Из Мусякиной комнаты доносились дикие вопли каких-то мультипликационных героев. Когда я зашла к нему, Ванька сидел в позе йога перед телевизором и не сводил глаз с белого в черных пятнышках песика, кажется, по имени Вольт, который бесстрашно спасал мир от не пойми чего.
– Интересный мультик? – спросила я его, присев рядом.
– Ага, – прогнусавил Мусяка.
– Чего это ты в нос-то говоришь? – забеспокоилась я. – Что, насморк?
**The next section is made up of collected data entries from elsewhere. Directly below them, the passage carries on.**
(* ===== verification/BeamBitFacts.v ===== *)
(** What the bit syntax reads and keeps: the readers against the bits of the data, integers,
    comparisons and characters against their values. *)
From S2P Require Import Prelude Float64 BeamTerm BeamMem BeamBinary BeamCompare BeamHeap BeamProc BeamOps BeamFacts BeamReader BeamCte BeamEtf BeamBits BeamBitOps BeamMatch.

(** * Bits, the reference

    Bit [k] of a row of bytes, the highest of each byte first; nothing is set behind the end. *)

Definition bit_at (data : list Z) (k : Z) : bool :=
  Z.testbit (default 0 (data !! Z.to_nat (k / 8))) (7 - k mod 8).
Definition is_bytes (data : list Z) : Prop := Forall (fun b => 0 <= b < 256) data.
(** [n] bits from [off] on, and the number that bits are, the highest first. *)
Definition bits_of (data : list Z) (off : Z) (n : nat) : list bool := (fun i => bit_at data (off + Z.of_nat i)) <$> seq 0 n.
Definition bits_value (l : list bool) : Z := foldl (fun v (b : bool) => 2 * v + Z.b2z b) 0 l.

Lemma is_bytes_lookup data i b : is_bytes data -> data !! i = Some b -> 0 <= b < 256.
Proof. unfold is_bytes. rewrite Forall_lookup. eauto. Qed.
Lemma is_bytes_at data i : is_bytes data -> 0 <= default 0 (data !! i) < 256.
Proof. intros H. destruct (data !! i) as [b|] eqn:E; cbn; [by eapply is_bytes_lookup | lia]. Qed.

Lemma testbit_high b i n : 0 <= b < 2 ^ n -> n <= i -> Z.testbit b i = false.
Proof.
  intros Hb Hi. destruct (Z.ltb_spec n 0); [rewrite Z.pow_neg_r in Hb by done; lia|].
  rewrite <- (Z.mod_small b (2 ^ n)) by done. apply Z.mod_pow2_bits_high. lia.
Qed.

Lemma byte_bit b i : 0 <= b < 256 -> 8 <= i -> Z.testbit b i = false.
Proof. intros Hb. apply (testbit_high b i 8). exact Hb. Qed.

(** ** A byte that is read is the eight bits from its position *)

Lemma bits_read_bit data off n j : is_bytes data -> 0 <= off -> 0 <= n -> 0 <= j < 8 ->
  Z.testbit (bits_read data off n) (7 - j) = bit_at data (off + n * 8 + j).
Proof.
  intros Hd Ho Hn Hj. unfold bits_read. set (pos := off + n * 8). unfold bit_at.
  assert (0 <= pos) as Hp by (unfold pos; lia).
  rewrite Z.shiftr_div_pow2 by lia. change (2 ^ 3) with 8. change (Z.land pos 7) with (Z.land pos (2 ^ 3 - 1)). rewrite land_low by lia. change (2 ^ 3) with 8.
  pose proof (Z.div_mod pos 8 ltac:(lia)) as Ep. pose proof (Z.mod_pos_bound pos 8 ltac:(lia)) as Hm.
  set (q := pos / 8) in *. set (sh := pos mod 8) in *. assert (0 <= q) as Hq by (apply Z.div_pos; lia).
  pose proof (is_bytes_at data (Z.to_nat q) Hd) as B0. pose proof (is_bytes_at data (S (Z.to_nat q)) Hd) as B1.
  destruct (Z.ltb_spec (sh + j) 8).
  - replace ((pos + j) / 8) with q by (apply (Z.div_unique_pos _ _ _ (sh + j)); lia).
    replace ((pos + j) mod 8) with (sh + j) by (apply (Z.mod_unique_pos _ _ q); lia).
    destruct (data !! Z.to_nat q) as [b0|] eqn:E0; cbn [default] in *; [|by rewrite !Z.bits_0].
    destruct (Z.eqb_spec sh 0) as [->|Hs]; [f_equal; lia|].
    rewrite Z.lor_spec, Z.shiftr_spec, (byte_bit _ _ B1) by lia. change 256 with (2 ^ 8).
    rewrite Z.mod_pow2_bits_low, Z.shiftl_spec, orb_false_r by lia. f_equal. lia.
  - replace ((pos + j) / 8) with (q + 1) by (apply (Z.div_unique_pos _ _ _ (sh + j - 8)); lia).
    replace ((pos + j) mod 8) with (sh + j - 8) by (apply (Z.mod_unique_pos _ _ (q + 1)); lia).
    replace (Z.to_nat (q + 1)) with (S (Z.to_nat q)) by lia.
    destruct (data !! Z.to_nat q) as [b0|] eqn:E0; cbn [default] in *.
    + destruct (Z.eqb_spec sh 0); [lia|].
      rewrite Z.lor_spec, Z.shiftr_spec by lia. change 256 with (2 ^ 8).
      rewrite Z.mod_pow2_bits_low, Z.shiftl_spec, (Z.testbit_neg_r b0) by lia. cbn [orb]. f_equal. lia.
    + apply lookup_ge_None in E0. rewrite (lookup_ge_None_2 data) by lia. by rewrite !Z.bits_0.
Qed.

Lemma read_bit_at data off i : is_bytes data -> 0 <= off -> 0 <= i -> read_bit data off i = Z.b2z (bit_at data (off + i)).
Proof.
  intros Hd Ho Hi. unfold read_bit. pose proof (Z.mod_pos_bound i 8 ltac:(lia)). pose proof (Z.div_mod i 8 ltac:(lia)).
  change 1 with (2 ^ 1 - 1) at 1. rewrite land_low by lia. change (2 ^ 1) with 2. rewrite <- Z.bit0_mod, Z.shiftr_spec by lia.
  rewrite Z.add_0_l, bits_read_bit by (try done; try lia; apply Z.div_pos; lia). do 2 f_equal. lia.
Qed.

(** ** Numbers *)

Lemma bits_of_S data off n : bits_of data off (S n) = bit_at data off :: bits_of data (off + 1) n.
Proof.
  unfold bits_of. cbn [seq fmap list_fmap]. f_equal; [f_equal; lia|]. rewrite <- seq_shift, <- list_fmap_compose.
  apply list_fmap_ext. intros i x _. cbn. f_equal. lia.
Qed.
Lemma bits_of_length data off n : length (bits_of data off n) = n.
Proof. unfold bits_of. by rewrite length_fmap, length_seq. Qed.

Lemma bits_value_from v l : foldl (fun v (b : bool) => 2 * v + Z.b2z b) v l = v * 2 ^ Z.of_nat (length l) + bits_value l.
Proof.
  unfold bits_value. revert v. induction l as [|b l IH]; intros v; cbn [foldl length]; [change (2 ^ Z.of_nat 0) with 1; lia|].
  rewrite IH, (IH (2 * 0 + Z.b2z b)), Nat2Z.inj_succ, Z.pow_succ_r by lia. ring.
Qed.
Lemma bits_value_cons b l : bits_value (b :: l) = Z.b2z b * 2 ^ Z.of_nat (length l) + bits_value l.
Proof. unfold bits_value at 1. cbn [foldl]. rewrite bits_value_from. done. Qed.
Lemma bits_value_range l : 0 <= bits_value l < 2 ^ Z.of_nat (length l).
Proof.
  induction l as [|b l IH]; [cbn; lia|]. rewrite bits_value_cons. cbn [length]. rewrite Nat2Z.inj_succ, Z.pow_succ_r by lia.
  destruct b; cbn [Z.b2z]; lia.
Qed.
Lemma bits_value_bit l i : (i < length l)%nat -> Z.testbit (bits_value l) (Z.of_nat (length l) - 1 - Z.of_nat i) = default false (l !! i).
Proof.
  revert i. induction l as [|b l IH]; intros i Hi; cbn [length] in *; [lia|]. rewrite bits_value_cons.
  pose proof (bits_value_range l) as R. rewrite Z.add_comm.
  rewrite <- (Z.shiftl_mul_pow2 (Z.b2z b)), (Z.add_comm (bits_value l)), Z.shiftl_mul_pow2 by lia.
  rewrite <- lor_high_low by lia. rewrite Z.lor_spec, <- Z.shiftl_mul_pow2, Z.shiftl_spec by lia.
  destruct i as [|i].
  - change ((b :: l) !! 0%nat) with (Some b). cbn [default]. rewrite (testbit_high _ _ _ R) by lia. rewrite orb_false_r. replace (_ - _) with 0 by lia. by destruct b.
  - rewrite Z.testbit_neg_r by lia. cbn [orb]. change ((b :: l) !! S i) with (l !! i). rewrite <- (IH i) by lia. f_equal. lia.
Qed.
Lemma bits_value_inj l l' : length l = length l' -> bits_value l = bits_value l' -> l = l'.
Proof.
  revert l'. induction l as [|b l IH]; intros [|b' l'] Hl E; try done. cbn [length] in Hl. rewrite !bits_value_cons in E.
  pose proof (bits_value_range l). pose proof (bits_value_range l'). injection Hl as Hl. rewrite Hl in *.
  destruct b, b'; cbn [Z.b2z] in E; try lia; (f_equal; [done.. | apply IH; [done|lia]]).
Qed.

Lemma read_value_bits data : is_bytes data -> forall n off i v, 0 <= off -> 0 <= i -> 0 <= v -> v * 2 ^ Z.of_nat n + 2 ^ Z.of_nat n <= 2 ^ 64 ->
  read_value data off i v n = v * 2 ^ Z.of_nat n + bits_value (bits_of data (off + i) n).
Proof.
  intros Hd. induction n as [|n IH]; intros off i v Ho Hi Hv Hs; cbn [read_value]; [unfold bits_of, bits_value; cbn; lia|].
  rewrite Nat2Z.inj_succ, Z.pow_succ_r in * by lia. pose proof (Z.pow_pos_nonneg 2 (Z.of_nat n) ltac:(lia) ltac:(lia)) as Hp.
  rewrite Z.shiftl_mul_pow2, wrap64_small by (unfold is_u64, u64_max; nia || lia). rewrite read_bit_at by done.
  rewrite (lor_high_low v (Z.b2z (bit_at data (off + i))) 1) by (destruct (bit_at data (off + i)); cbn; lia). change (2 ^ 1) with 2.
  rewrite IH by (try lia; destruct (bit_at data (off + i)); cbn [Z.b2z]; nia).
  rewrite bits_of_S, bits_value_cons, bits_of_length. rewrite Z.add_assoc. ring.
Qed.

(** Comparing bit by bit is comparing the numbers. *)
Lemma mod_pow_S e n : e mod 2 ^ Z.of_nat (S n) = Z.b2z (Z.testbit e (Z.of_nat n)) * 2 ^ Z.of_nat n + e mod 2 ^ Z.of_nat n.
Proof.
  rewrite Nat2Z.inj_succ, Z.pow_succ_r by lia. pose proof (Z.pow_pos_nonneg 2 (Z.of_nat n) ltac:(lia) ltac:(lia)) as Hp.
  rewrite (Z.mul_comm 2), Z.rem_mul_r by lia. rewrite Z.testbit_spec' by lia. lia.
Qed.

Lemma bits_eq_spec data off bits e : is_bytes data -> 0 <= off -> forall n i, 0 <= i -> Z.of_nat n + i = bits ->
  bits_eq data off bits e i n = (bits_value (bits_of data (off + i) n) =? e mod 2 ^ Z.of_nat n).
Proof.
  intros Hd Ho. induction n as [|n IH]; intros i Hi Hb; cbn [bits_eq].
  { change (2 ^ Z.of_nat 0) with 1. by rewrite Z.mod_1_r. }
  rewrite IH, read_bit_at, mod_pow_S, bits_of_S, bits_value_cons, bits_of_length by (try done; lia).
  replace (bits - 1 - i) with (Z.of_nat n) by lia. change 1 with (2 ^ 1 - 1) at 1. rewrite land_low by lia. change (2 ^ 1) with 2.
  rewrite <- Z.bit0_mod, Z.shiftr_spec, Z.add_0_l, <- Z.add_assoc by lia.
  pose proof (bits_value_range (bits_of data (off + (i + 1)) n)) as R. rewrite bits_of_length in R.
  pose proof (Z.mod_pos_bound e (2 ^ Z.of_nat n) ltac:(lia)) as M.
  destruct (bit_at data (off + i)), (Z.testbit e (Z.of_nat n)); cbn [Z.b2z Z.eqb andb Pos.eqb];
    repeat match goal with |- context [?a =? ?b] => destruct (Z.eqb_spec a b) end; lia.
Qed.

(** The number that is compared with: two's complement, where it fits. *)
Lemma expected_spec v n : 0 <= n -> - 2 ^ 60 <= v < 2 ^ 60 ->
  expected_u64 (make_small_signed v) n =
  (if (n <=? 64) && (- 2 ^ n <=? v) && (v <? 2 ^ n) then Some (v mod 2 ^ n) else None).
Proof.
  intros Hn Hv. destruct (small_reads v Hv) as (_ & Ht & E). unfold expected_u64, to_i64, is_small. rewrite Ht, E. cbn [Z.eqb SMALL_INT].
  destruct (Z.ltb_spec 64 n); [by rewrite (proj2 (Z.leb_gt n 64)) by lia|]. rewrite (proj2 (Z.leb_le n 64)) by lia. cbn [andb].
  pose proof (Z.pow_pos_nonneg 2 n ltac:(lia) ltac:(lia)) as Hp. rewrite Z.shiftl_mul_pow2, Z.mul_1_l by lia.
  destruct (Z.leb_spec 0 v).
  - rewrite (proj2 (Z.leb_le (- 2 ^ n) v)) by lia. cbn [andb]. destruct (Z.ltb_spec v (2 ^ n)).
    + rewrite (proj2 (Z.leb_gt (2 ^ n) v)), andb_false_r, Z.mod_small by lia. done.
    + rewrite (proj2 (Z.leb_le (2 ^ n) v)) by lia. destruct (Z.ltb_spec n 64); [done|]. replace n with 64 in * by lia. lia.
  - rewrite (proj2 (Z.ltb_lt v (2 ^ n))) by lia. rewrite andb_true_r. destruct (Z.eqb_spec n 64) as [->|].
    + rewrite (proj2 (Z.leb_le _ _)) by lia. done.
    + destruct (Z.leb_spec (- 2 ^ n) v).
      * rewrite (proj2 (Z.ltb_ge _ _)) by lia. f_equal. apply (Z.mod_unique_pos _ _ (-1)); lia.
      * by rewrite (proj2 (Z.ltb_lt _ _)) by lia.
Qed.

Lemma bits_of_app data off n m : bits_of data off (n + m) = bits_of data off n ++ bits_of data (off + Z.of_nat n) m.
Proof.
  revert off. induction n as [|n IH]; intros off; cbn [Nat.add].
  - change (bits_of data off 0) with (@Datatypes.nil bool). cbn [app]. f_equal. lia.
  - rewrite !bits_of_S, IH. cbn [app]. do 3 f_equal. lia.
Qed.
Lemma bits_of_take data off n k : (k <= n)%nat -> take k (bits_of data off n) = bits_of data off k.
Proof. intros H. replace n with (k + (n - k))%nat by lia. rewrite bits_of_app. by rewrite take_app_length' by (by rewrite bits_of_length). Qed.
Lemma bits_of_drop data off n k : (k <= n)%nat -> drop k (bits_of data off n) = bits_of data (off + Z.of_nat k) (n - k).
Proof. intros H. replace n with (k + (n - k))%nat at 1 by lia. rewrite bits_of_app. by rewrite drop_app_length' by (by rewrite bits_of_length). Qed.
Ты у меня смотри не разболейся.
– Не язболеюсь, – заверил меня он, но я на всякий случай приложила ладонь ко лбу. Вроде бы все в порядке. Когда Мусяка заболевал, мы с Володей оба, как два ненормальных, начинали бегать и в ужасе пытаться лечить Мусяку двадцать четыре часа в сутки. Хорошо, что болел он редко, потому что, когда Володька видел раскрасневшегося в жару ребенка, он моментально хватался за сердце, за голову и за телефон – вызывать «Скорую».
– А про что мультик?
– Ма-ам, – проигнорировал мой вопрос сын. – А давай такого же возьмем волшебного супейпса?
– Суперпса? – задумалась я. – Ты понимаешь, мы с тобой папу еле-еле уговорили на обычного, а суперпес – это же в два раза больше проблем.
– У него супейгавк! – аргументировал ребенок.
– Да? Ты считаешь, это может как-то убедить папу? Супергавк?
– Он может взглядом поджигать дома, – продолжал убеждать меня сынишка.